Stored data:
(** Across a reload a host is adopted exactly when an attestation was
    recorded and the observed one equals it in every field, and it is adopted
    against that recorded attestation; a mismatch names a compared field in
    which the two differ while all the fields before it agree. *)
Theorem adoption_exact recorded observed :
  (forall x, adopt_host recorded observed = Adopted x <-> recorded = Some x /\ observed = Some x) /\
  (forall f, adopt_host recorded observed = Quarantined (Mismatch f) ->
     exists r o i P, recorded = Some r /\ observed = Some o /\
       COMPARED_FIELDS !! i = Some f /\ agreements r o !! i = Some P /\ ~ P /\
       Forall (fun P => P) (take i (agreements r o))).
Proof.
  destruct recorded as [r|], observed as [o|]; cbn;
    try (split; [intros x; split; [done|by intros []]|done]).
  rewrite first_difference_tests. pose proof (difference_tests_Forall2 r o) as HF.
  destruct (first_failing _) as [f|] eqn:E.
  - split.
    + intros x. split; [done|]. intros [[= ->] [= ->]]. exfalso.
      assert (Ht : first_failing (difference_tests x x) = None); [|congruence].
      apply first_failing_None, Forall_forall. intros t [i Hi]%list_elem_of_lookup.
      destruct (Forall2_lookup_r _ _ _ _ _ HF Hi) as (P & HP & ->).
      exact (Forall_lookup_1 _ _ _ _ (proj2 (agreements_all x x) eq_refl) HP).
    + intros g [= <-]. apply first_failing_Some in E as (i & Hi & Hj).
      destruct (Forall2_lookup_r _ _ _ _ _ HF Hi) as (P & HP & HPi).
      exists r, o, i, P. split_and!; [done..| |done|cbn in HPi; naive_solver|].
      * apply lookup_zip_Some in Hi as [_ Hi]. done.
      * apply Forall_lookup. intros j Q HQ. apply lookup_take_Some in HQ as [HQ Hlt].
        destruct (Forall2_lookup_l _ _ _ _ _ HF HQ) as (t & Ht & HQt). apply HQt. by eapply Hj.
  - apply first_failing_None in E. split; [|done]. intros x.
    assert (r = o) as <-.
    { apply agreements_all, Forall_lookup. intros i P HP.
      destruct (Forall2_lookup_l _ _ _ _ _ HF HP) as (t & Ht & HPt). apply HPt.
      exact (Forall_lookup_1 _ _ _ _ E Ht). }
    split; [by intros [= <-]|by intros [[= <-] _]].
Qed.
Definition special_v6 : list (Z * Z) :=
  [(0, 128); (1, 128); (0xfc00 * 2 ^ 112, 7); (0xfe80 * 2 ^ 112, 10); (0xff00 * 2 ^ 112, 8)].

(** The block of IPv4-mapped addresses. *)
Definition mapped_block : Z * Z := (0xffff * 2 ^ 32, 96).

Lemma v4_inv o : addr_ok (V4 o) ->
  exists a b c d, o = [a; b; c; d] /\ 0 <= a <= 255 /\ 0 <= b <= 255 /\ 0 <= c <= 255 /\ 0 <= d <= 255.
Proof.
  intros [Hl Hf]. destruct o as [|a [|b [|c [|d [|? ?]]]]]; try done.
  rewrite !Forall_cons in Hf. destruct_and!. by exists a, b, c, d.
Qed.

Lemma v6_inv s : addr_ok (V6 s) ->
  exists g0 g1 g2 g3 g4 g5 g6 g7, s = [g0; g1; g2; g3; g4; g5; g6; g7] /\
    Forall (fun g => 0 <= g <= 65535) [g0; g1; g2; g3; g4; g5; g6; g7].
Proof.
  intros [Hl Hf].
  destruct s as [|g0 [|g1 [|g2 [|g3 [|g4 [|g5 [|g6 [|g7 [|? ?]]]]]]]]]; try done.
  by exists g0, g1, g2, g3, g4, g5, g6, g7.
Qed.

(** A block whose prefix ends inside the first octets, by octets. *)
Lemma v4_quotients a b c d :
  0 <= a <= 255 -> 0 <= b <= 255 -> 0 <= c <= 255 -> 0 <= d <= 255 ->
  let n := v4_value [a; b; c; d] in
  n / 2 ^ (32 - 24) = a * 65536 + b * 256 + c /\ n / 2 ^ (32 - 16) = a * 256 + b /\
  n / 2 ^ (32 - 12) = a * 16 + b / 16 /\ n / 2 ^ (32 - 10) = a * 4 + b / 64 /\
  n / 2 ^ (32 - 8) = a /\ n / 2 ^ (32 - 4) = a / 16.
Proof.
  intros Ha Hb Hc Hd n. subst n. cbn [v4_value foldl].
  change (2 ^ (32 - 24)) with 256. change (2 ^ (32 - 16)) with 65536.
  change (2 ^ (32 - 12)) with 1048576. change (2 ^ (32 - 10)) with 4194304.
  change (2 ^ (32 - 8)) with 16777216. change (2 ^ (32 - 4)) with 268435456.
  split_and!; Z.to_euclidean_division_equations; lia.
Qed.

(** Finds the disjunct that arithmetic proves. *)
Ltac pick :=
  lazymatch goal with
  | |- _ \/ _ => first [left; pick | right; pick]
  | |- _ => first [lia | destruct_and?; by subst]
  end.

Lemma special_v4_octets a b c d :
  0 <= a <= 255 -> 0 <= b <= 255 -> 0 <= c <= 255 -> 0 <= d <= 255 ->
  Exists (in_block 32 (v4_value [a; b; c; d])) special_v4 <->
  a = 0 \/ a = 10 \/ (a = 100 /\ 64 <= b <= 127) \/ a = 127 \/ (a = 169 /\ b = 254) \/
  (a = 172 /\ 16 <= b <= 31) \/ (a = 192 /\ b = 0 /\ c = 2) \/ (a = 192 /\ b = 168) \/
  (a = 198 /\ b = 51 /\ c = 100) \/ (a = 203 /\ b = 0 /\ c = 113) \/ 224 <= a.
Proof.
  intros Ha Hb Hc Hd. unfold special_v4, in_block. rewrite !Exists_cons, Exists_nil. cbn [fst snd].
  destruct (v4_quotients a b c d) as (E24 & E16 & E12 & E10 & E8 & E4); try done.
  rewrite E24, E16, E12, E10, E8, E4. clear E24 E16 E12 E10 E8 E4. cbn [v4_value foldl].
  repeat match goal with |- context [?x / 2 ^ ?k] =>
    let v := eval vm_compute in (x / 2 ^ k) in
    match v with Zpos _ => change (x / 2 ^ k) with v | Z0 => change (x / 2 ^ k) with v end end.
  assert (Hc12 : a * 16 + b / 16 = 2753 <-> a = 172 /\ 16 <= b <= 31)
    by (Z.to_euclidean_division_equations; lia).
  assert (Hc10 : a * 4 + b / 64 = 401 <-> a = 100 /\ 64 <= b <= 127)
    by (Z.to_euclidean_division_equations; lia).
  assert (Hc4 : forall k, a / 16 = k <-> 16 * k <= a <= 16 * k + 15)
    by (intros k; Z.to_euclidean_division_equations; lia).
  rewrite Hc12, Hc10, !Hc4. clear Hc12 Hc10 Hc4.
  split; intros H; [repeat destruct H as [H|H]; try done; pick|].
  destruct (Z.le_gt_cases 240 a); repeat destruct H as [H|H]; pick.
Qed.

Lemma global_v4_exact o : addr_ok (V4 o) ->
  is_global_v4 o = true <-> Forall (fun block => ~ in_block 32 (v4_value o) block) special_v4.
Proof.
  intros (a & b & c & d & -> & Ha & Hb & Hc & Hd)%v4_inv.
  rewrite Forall_Exists_neg, special_v4_octets by done.
  unfold is_global_v4, v4_is_loopback, v4_is_unspecified, v4_is_broadcast, v4_is_multicast,
    v4_is_link_local, v4_is_documentation, in_range, nth_octet.
  cbn [lookup list_lookup default take id from_option].
  rewrite negb_true_iff, <- not_true_iff_false. apply not_iff_compat. bool_prop.
  split; intros H; destruct (Z.le_gt_cases 240 a); repeat destruct H as [H|H]; simplify_eq; pick.
Qed.

(** A mask of the high bits keeps the quotient. *)
Lemma high_mask s k : 0 <= k -> 0 <= s <= 65535 ->
  Z.land s (Z.ldiff (Z.ones 16) (Z.ones k)) = s / 2 ^ k * 2 ^ k.
Proof.
  intros Hk Hs. rewrite Z.ldiff_land, Z.land_assoc, Z.land_ones, Z.mod_small by lia.
  by rewrite <- Z.ldiff_land, Z.ldiff_ones_r, Z.shiftl_mul_pow2, Z.shiftr_div_pow2.
Qed.

Lemma masks_exact s : 0 <= s <= 65535 ->
  (Z.land s 0xfe00 = 0xfc00 <-> s / 2 ^ 9 = 126) /\ (Z.land s 0xffc0 = 0xfe80 <-> s / 2 ^ 6 = 1018) /\
  (Z.land s 0xff00 = 0xff00 <-> s / 2 ^ 8 = 255).
Proof.
  intros Hs. pose proof (high_mask s 9) as H9. pose proof (high_mask s 6) as H6.
  pose proof (high_mask s 8) as H8.
  change (Z.ldiff (Z.ones 16) (Z.ones 9)) with 0xfe00 in H9.
  change (Z.ldiff (Z.ones 16) (Z.ones 6)) with 0xffc0 in H6.
  change (Z.ldiff (Z.ones 16) (Z.ones 8)) with 0xff00 in H8.
  rewrite H9, H6, H8 by lia. lia.
Qed.

(** The first segment is the top sixteen bits; the rest stays below. *)
Lemma v6_split g0 l :
  length l = 7%nat -> Forall (fun g => 0 <= g <= 65535) l ->
  exists r, v6_value (g0 :: l) = g0 * 2 ^ 112 + r /\ v6_value l = r /\ 0 <= r < 2 ^ 112.
Proof.
  intros Hl Hf. destruct l as [|g1 [|g2 [|g3 [|g4 [|g5 [|g6 [|g7 [|? ?]]]]]]]]; try done.
  rewrite !Forall_cons in Hf. destruct_and!.
  exists (v6_value [g1; g2; g3; g4; g5; g6; g7]). cbn [v6_value foldl].
  change (2 ^ 112) with 5192296858534827628530496329220096. lia.
Qed.

Lemma v6_top g r k : 0 <= g <= 65535 -> 0 <= r < 2 ^ 112 -> 0 <= k <= 16 ->
  (g * 2 ^ 112 + r) / 2 ^ (128 - k) = g / 2 ^ (16 - k).
Proof.
  intros Hg Hr Hk. replace (128 - k) with (112 + (16 - k)) by lia.
  rewrite Z.pow_add_r, <- Z.div_div by lia.
  by rewrite Z.div_add_l, (Z.div_small r), Z.add_0_r by lia.
Qed.
Fixpoint collect_head (fuel : nat) (buffer : list Z) (socket : list ReadOutcome)
  : option (result E (A * list Z) * list ReadOutcome) :=
  match fuel with
  | O => None
  | S fuel =>
      match find buffer HEAD_TERMINATOR with
      | Some index =>
          Some ((request ← parse (take index buffer);
                 Ok (request, drop (index + 4) buffer)), socket)
      | None =>
          if max <? len buffer then Some (Err too_large, socket)
          else
            match socket_read (Z.to_nat READ_CHUNK_BYTES) socket with
            | (SocketTimedOut, socket) => Some (Err timed_out, socket)
            | (SocketFailed, socket) => Some (Err unreadable, socket)
            | (SocketData [], socket) => Some (Err incomplete, socket)
            | (SocketData bytes, socket) => collect_head fuel (buffer ++ bytes) socket
            end
      end
  end.
End CollectHead.

(** The head's own bound is tested before it is parsed. *)
Definition parse_within (bytes : list Z) : result RequestError ConnectRequest :=
  if MAX_REQUEST_HEAD_BYTES <? len bytes then Err HeadTooLarge else connect_parse bytes.

Definition read_request (client : Socket)
  : option (result RequestError (ConnectRequest * list Z) * list ReadOutcome) :=
  if negb (accepts_deadline client) then Some (Err ClientUnreadable, reads client)
  else collect_head MAX_REQUEST_HEAD_BYTES parse_within HeadTooLarge HeadIncomplete HeadTimedOut
         ClientUnreadable (Z.to_nat (MAX_REQUEST_HEAD_BYTES + 2)) [] (reads client).

(** * Heads as lines

    A head without stray newlines is a list of lines free of both newline
    bytes, joined by the pair of them. *)

Definition clean (line : list Z) : Prop := (10 ∉ line) /\ (13 ∉ line).

Definition crlf_join (first : list Z) (rest : list (list Z)) : list Z :=
  first ++ mjoin ((fun line => 13 :: 10 :: line) <$> rest).

Lemma crlf_join_cons first line rest :
  crlf_join first (line :: rest) = first ++ 13 :: 10 :: crlf_join line rest.
Proof. done. Qed.

Lemma clean_cons b l : clean (b :: l) <-> b <> 10 /\ b <> 13 /\ clean l.
Proof. unfold clean. rewrite !not_elem_of_cons. naive_solver. Qed.

Lemma stray_clean line tail :
  clean line -> line <> [] -> forall cr, stray_newlines cr (line ++ tail) = stray_newlines false tail.
Proof.
  intros Hc Hne. induction line as [|b line IH]; [done|]. intros cr.
  apply clean_cons in Hc as (H10 & H13 & Hc). cbn [app stray_newlines].
  rewrite (proj2 (Z.eqb_neq b 13)), (proj2 (Z.eqb_neq b 10)) by done. cbn [andb orb].
  destruct line as [|c line]; [done|]. by apply IH.
Qed.

Lemma stray_join first rest :
  Forall clean (first :: rest) -> stray_newlines false (crlf_join first rest) = false.
Proof.
  revert first; induction rest as [|line rest IH]; intros first [Hc Hf]%Forall_cons.
  - unfold crlf_join. cbn. destruct first as [|b first]; [done|].
    by rewrite (stray_clean (b :: first) [] Hc).
  - rewrite crlf_join_cons.
    assert (Ht : stray_newlines false (13 :: 10 :: crlf_join line rest) = false)
      by (cbn [stray_newlines head]; rewrite bool_decide_true by done; cbn; by apply IH).
    destruct first as [|b first]; [done|]. by rewrite (stray_clean (b :: first)).
Qed.

Lemma stray_lines bytes :
  stray_newlines false bytes = false ->
  exists first rest, Forall clean (first :: rest) /\ bytes = crlf_join first rest.
Proof.
  induction bytes as [bytes IH] using (induction_ltof1 _ (@length Z)). unfold ltof in IH.
  assert (Hnil : clean []) by (split; apply not_elem_of_nil).
  destruct bytes as [|b bytes]; [intros _; exists [], []; split; [by constructor|done]|].
  cbn [stray_newlines].
  destruct (Z.eqb_spec b 13) as [->|H13].
  - case_bool_decide as Hh; [|done]. cbn. destruct bytes as [|c bytes]; [done|]. injection Hh as ->.
    cbn [stray_newlines Z.eqb Pos.eqb andb orb negb]. intros (first & rest & Hf & ->)%IH; [|cbn; lia].
    exists [], (first :: rest). split; [by constructor|done].
  - destruct (Z.eqb_spec b 10) as [->|H10]; [done|]. cbn [andb orb].
    intros (first & rest & [Hc Hf]%Forall_cons & ->)%IH; [|cbn; lia].
    exists (b :: first), rest. split; [|done]. constructor; [|done]. by apply clean_cons.
Qed.

Lemma strip_cr_clean line : clean line -> strip_cr line = line.
Proof.
  intros [_ H]. unfold strip_cr. destruct (last line) as [b|] eqn:E; [|done].
  destruct (Z.eqb_spec b 13) as [->|]; [|done]. by apply last_Some_elem_of in E.
Qed.

Lemma strip_cr_snoc line : strip_cr (line ++ [13]) = line.
Proof. unfold strip_cr. rewrite last_snoc. cbn. apply removelast_last. Qed.

(** The lines the parsers iterate over are the lines that were joined. *)
Lemma split_lines first rest :
  Forall clean (first :: rest) ->
  exists pieces, split_on 10 (crlf_join first rest) = pieces /\ strip_cr <$> pieces = first :: rest.
Proof.
  revert first; induction rest as [|line rest IH]; intros first [Hc Hf]%Forall_cons.
  - exists [first]. unfold crlf_join. cbn. rewrite app_nil_r, split_on_none by apply Hc.
    by rewrite strip_cr_clean.
  - destruct (IH line Hf) as (pieces & Ep & Es). exists ((first ++ [13]) :: pieces).
    rewrite crlf_join_cons, cons_middle, app_assoc, split_on_app, Ep.
    + split; [done|]. cbn. by rewrite strip_cr_snoc, Es.
    + rewrite not_elem_of_app, not_elem_of_cons. split; [apply Hc|]. split; [done|apply not_elem_of_nil].
Qed.

(** The lines of a head are unique. *)
Lemma crlf_join_inj first rest first' rest' :
  Forall clean (first :: rest) -> Forall clean (first' :: rest') ->
  crlf_join first rest = crlf_join first' rest' -> first = first' /\ rest = rest'.
Proof.
  intros H1 H2 E. destruct (split_lines _ _ H1) as (p & Ep & Es), (split_lines _ _ H2) as (p' & Ep' & Es').
  rewrite E, Ep' in Ep. subst p'. rewrite Es in Es'. by injection Es'.
Qed.

(** * Authorities and headers *)

Lemma find_char_Some c t n :
  find_char c t = Some n <-> exists a b, t = a ++ c :: b /\ (c ∉ a) /\ n = length a.
Proof.
  revert n; induction t as [|x t IH]; intros n; cbn [find_char].
  { split; [done|]. by intros ([|? ?] & b & ? & _). }
  destruct (Z.eqb_spec x c) as [->|Hne].
  - split; [intros [= <-]; exists [], t; split_and!; [done|apply not_elem_of_nil|done]|].
    intros ([|y a] & b & E & Hn & ->); [done|]. injection E as <- _. destruct Hn. left.
  - rewrite fmap_Some. split.
    + intros (m & (a & b & -> & Hn & ->)%IH & ->). exists (x :: a), b.
      split_and!; [done| |done]. by apply not_elem_of_cons.
    + intros ([|y a] & b & E & Hn & ->); [by injection E as ->|]. injection E as -> ->.
      exists (length a). split; [|done]. apply IH. exists a, b. split_and!; [done| |done].
      by apply not_elem_of_cons in Hn as [_ ?].
Qed.

Lemma find_char_app c a b : c ∉ a -> find_char c (a ++ c :: b) = Some (length a).
Proof. intros H. apply find_char_Some. by exists a, b. Qed.

Definition ascii (t : list Z) : Prop := Forall (fun c => in_range 0 127 c = true) t.

Lemma ascii_from_utf8 t : ascii t -> from_utf8 t = Some t.
Proof.
  intros Hf. rewrite <- (utf8_ascii t Hf) at 1. apply utf8_from_utf8.
  eapply Forall_impl; [exact Hf|]. intros c. unfold in_range, is_scalar. bool_prop. lia.
Qed.

Lemma alphanumeric_ascii c : is_ascii_alphanumeric c = true -> in_range 0 127 c = true.
Proof.
  unfold is_ascii_alphanumeric, is_ascii_digit, is_ascii_lowercase, is_ascii_uppercase, in_range.
  bool_prop. lia.
Qed.

Lemma addr_char_ascii t : Forall addr_char t -> ascii t.
Proof.
  intros Hf. eapply Forall_impl; [exact Hf|]. intros c [Hc|[-> | ->]]; [|done..].
  by apply alphanumeric_ascii.
Qed.

Lemma dec_ascii p : 1 <= p <= 65535 -> ascii (dec p) /\ (58 ∉ dec p).
Proof.
  intros Hp. destruct (dec_port p Hp) as [-> _]. destruct (dec_nat_spec p) as (Hf & _); [lia|]. split.
  - eapply Forall_impl; [exact Hf|apply digit_ascii].
  - intros Hin. rewrite Forall_forall in Hf. by specialize (Hf _ Hin).
Qed.

Lemma parse_ip_chars t a : parse_ip t = Some a -> Forall addr_char t.
Proof.
  unfold parse_ip. destruct (read_ipv4_addr t) as [[o [|? ?]]|] eqn:E4; try done.
  - intros _. apply consumes_ipv4 in E4 as (cs & -> & Hf). by rewrite app_nil_r.
  - destruct (read_ipv6_addr t) as [[s [|? ?]]|] eqn:E6; try done.
    intros _. apply consumes_ipv6 in E6 as (cs & -> & Hf). by rewrite app_nil_r.
Qed.

Lemma parse_ipv6_chars t s : parse_ipv6 t = Some s -> Forall addr_char t.
Proof. intros E. apply ipv6_chars. unfold ipv6_from_str. apply bool_decide_true. eauto. Qed.

Lemma starts_with_app c a b : a <> [] -> starts_with c (a ++ b) = starts_with c a.
Proof. by destruct a. Qed.

(** A host that reads is ASCII, and in brackets only as an IPv6 literal. *)
Lemma parse_host_form t h :
  parse_host t = Ok h ->
  ascii t /\ t <> [] /\
  (starts_with 91 t = true -> exists inner, t = 91 :: inner ++ [93] /\ (93 ∉ inner)).
Proof.
  assert (H93 : forall i, Forall addr_char i -> 93 ∉ i)
    by (intros i Hf Hin; rewrite Forall_forall in Hf; destruct (Hf _ Hin) as [|[|]]; done).
  assert (H91 : forall i, Forall addr_char i -> starts_with 91 i <> true).
  { intros [|c i] Hf; unfold starts_with; rewrite bool_decide_eq_true; [done|]. intros [= ->].
    apply Forall_cons in Hf as [[|[|]] _]; done. }
  intros E. assert (Hne : t <> []) by (by intros ->). destruct h as [n|a].
  - apply parse_host_name in E as (Hd & _ & _). pose proof (dns_chars t Hd) as [_ Hf]. split_and!; [|done|].
    + eapply Forall_impl; [exact Hf|]. intros c [Hc|[-> | ->]]; [by apply alphanumeric_ascii|done..].
    + unfold starts_with. rewrite bool_decide_eq_true. destruct t as [|c t]; [done|]. intros [= ->].
      exfalso. apply (not_in_name 91 _ Hd); [set_solver|left].
  - apply parse_host_address in E as (_ & [E|(inner & s & -> & E & ->)]).
    + apply parse_ip_chars in E. split_and!; [by apply addr_char_ascii|done|]. intros Hs. by apply H91 in Hs.
    + apply parse_ipv6_chars in E. split_and!; [|done|intros _; exists inner; auto].
      apply Forall_cons. split; [done|]. apply Forall_app. split; [by apply addr_char_ascii|by repeat constructor].
Qed.

(** What the two searches for the separator leave to read. *)
Lemma authority_parts a y h p :
  (host ← map_err AuthorityRejected (parse_host (take (length a) (a ++ 58 :: y)));
   port ← map_err AuthorityRejected (parse_port (drop (S (length a)) (a ++ 58 :: y)));
   Ok (mkConnect host port)) = Ok (mkConnect h p) <->
  parse_host a = Ok h /\ 1 <= p <= 65535 /\ y = dec p.
Proof.
  rewrite take_app_length, cons_middle, app_assoc.
  replace (S (length a)) with (length (a ++ [58])) by (rewrite length_app; cbn; lia).
  rewrite drop_app_length, <- parse_port_exact. unfold mbind, result_bind, map_err.
  destruct (parse_host a), (parse_port y); naive_solver.
Qed.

*What you should do:* Please return exactly the lines from the opening line of the data above through the line with "destruct (Forall2_lookup_l _ _ _ _ _ HF HP)", both included and nothing else.

*Finished exercise:*
(** Across a reload a host is adopted exactly when an attestation was
    recorded and the observed one equals it in every field, and it is adopted
    against that recorded attestation; a mismatch names a compared field in
    which the two differ while all the fields before it agree. *)
Theorem adoption_exact recorded observed :
  (forall x, adopt_host recorded observed = Adopted x <-> recorded = Some x /\ observed = Some x) /\
  (forall f, adopt_host recorded observed = Quarantined (Mismatch f) ->
     exists r o i P, recorded = Some r /\ observed = Some o /\
       COMPARED_FIELDS !! i = Some f /\ agreements r o !! i = Some P /\ ~ P /\
       Forall (fun P => P) (take i (agreements r o))).
Proof.
  destruct recorded as [r|], observed as [o|]; cbn;
    try (split; [intros x; split; [done|by intros []]|done]).
  rewrite first_difference_tests. pose proof (difference_tests_Forall2 r o) as HF.
  destruct (first_failing _) as [f|] eqn:E.
  - split.
    + intros x. split; [done|]. intros [[= ->] [= ->]]. exfalso.
      assert (Ht : first_failing (difference_tests x x) = None); [|congruence].
      apply first_failing_None, Forall_forall. intros t [i Hi]%list_elem_of_lookup.
      destruct (Forall2_lookup_r _ _ _ _ _ HF Hi) as (P & HP & ->).
      exact (Forall_lookup_1 _ _ _ _ (proj2 (agreements_all x x) eq_refl) HP).
    + intros g [= <-]. apply first_failing_Some in E as (i & Hi & Hj).
      destruct (Forall2_lookup_r _ _ _ _ _ HF Hi) as (P & HP & HPi).
      exists r, o, i, P. split_and!; [done..| |done|cbn in HPi; naive_solver|].
      * apply lookup_zip_Some in Hi as [_ Hi]. done.
      * apply Forall_lookup. intros j Q HQ. apply lookup_take_Some in HQ as [HQ Hlt].
        destruct (Forall2_lookup_l _ _ _ _ _ HF HQ) as (t & Ht & HQt). apply HQt. by eapply Hj.
  - apply first_failing_None in E. split; [|done]. intros x.
    assert (r = o) as <-.
    { apply agreements_all, Forall_lookup. intros i P HP.
      destruct (Forall2_lookup_l _ _ _ _ _ HF HP) as (t & Ht & HPt). apply HPt.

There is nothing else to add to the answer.